# Your goal
Find the line containing "(Number.of_Z 30000)]> o))." in the entries below. Restate it and each line after it, word for word, up to and including the line containing "pose proof (first_failing_None _ check_defaultChannel".

Stored data:
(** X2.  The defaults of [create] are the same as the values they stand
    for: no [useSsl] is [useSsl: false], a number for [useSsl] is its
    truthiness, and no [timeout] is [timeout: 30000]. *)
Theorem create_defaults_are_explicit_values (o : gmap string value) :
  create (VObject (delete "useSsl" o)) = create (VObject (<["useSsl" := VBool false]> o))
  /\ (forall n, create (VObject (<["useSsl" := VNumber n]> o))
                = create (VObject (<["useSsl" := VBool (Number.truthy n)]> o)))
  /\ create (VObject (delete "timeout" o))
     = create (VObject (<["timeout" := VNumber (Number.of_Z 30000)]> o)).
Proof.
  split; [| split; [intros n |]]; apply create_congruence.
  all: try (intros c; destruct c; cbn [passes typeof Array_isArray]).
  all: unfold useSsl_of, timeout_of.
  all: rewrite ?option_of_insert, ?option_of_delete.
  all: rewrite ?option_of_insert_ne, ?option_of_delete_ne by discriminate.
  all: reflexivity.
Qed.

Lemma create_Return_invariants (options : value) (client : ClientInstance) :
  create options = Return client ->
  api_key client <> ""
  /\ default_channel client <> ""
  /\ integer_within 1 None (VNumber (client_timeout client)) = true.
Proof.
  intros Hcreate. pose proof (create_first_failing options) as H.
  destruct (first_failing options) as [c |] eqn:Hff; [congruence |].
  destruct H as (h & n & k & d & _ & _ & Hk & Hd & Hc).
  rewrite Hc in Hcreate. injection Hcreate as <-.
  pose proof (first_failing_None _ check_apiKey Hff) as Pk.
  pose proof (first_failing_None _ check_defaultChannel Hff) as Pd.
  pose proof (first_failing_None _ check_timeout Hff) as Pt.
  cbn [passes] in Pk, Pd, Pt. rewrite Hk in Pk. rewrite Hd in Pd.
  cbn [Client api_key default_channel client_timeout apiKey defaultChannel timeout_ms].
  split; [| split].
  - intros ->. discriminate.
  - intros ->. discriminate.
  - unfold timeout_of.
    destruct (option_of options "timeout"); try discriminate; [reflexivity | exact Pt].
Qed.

# Output for this exercise
     = create (VObject (<["timeout" := VNumber (Number.of_Z 30000)]> o)).
Proof.
  split; [| split; [intros n |]]; apply create_congruence.
  all: try (intros c; destruct c; cbn [passes typeof Array_isArray]).
  all: unfold useSsl_of, timeout_of.
  all: rewrite ?option_of_insert, ?option_of_delete.
  all: rewrite ?option_of_insert_ne, ?option_of_delete_ne by discriminate.
  all: reflexivity.
Qed.

Lemma create_Return_invariants (options : value) (client : ClientInstance) :
  create options = Return client ->
  api_key client <> ""
  /\ default_channel client <> ""
  /\ integer_within 1 None (VNumber (client_timeout client)) = true.
Proof.
  intros Hcreate. pose proof (create_first_failing options) as H.
  destruct (first_failing options) as [c |] eqn:Hff; [congruence |].
  destruct H as (h & n & k & d & _ & _ & Hk & Hd & Hc).
  rewrite Hc in Hcreate. injection Hcreate as <-.
  pose proof (first_failing_None _ check_apiKey Hff) as Pk.
  pose proof (first_failing_None _ check_defaultChannel Hff) as Pd.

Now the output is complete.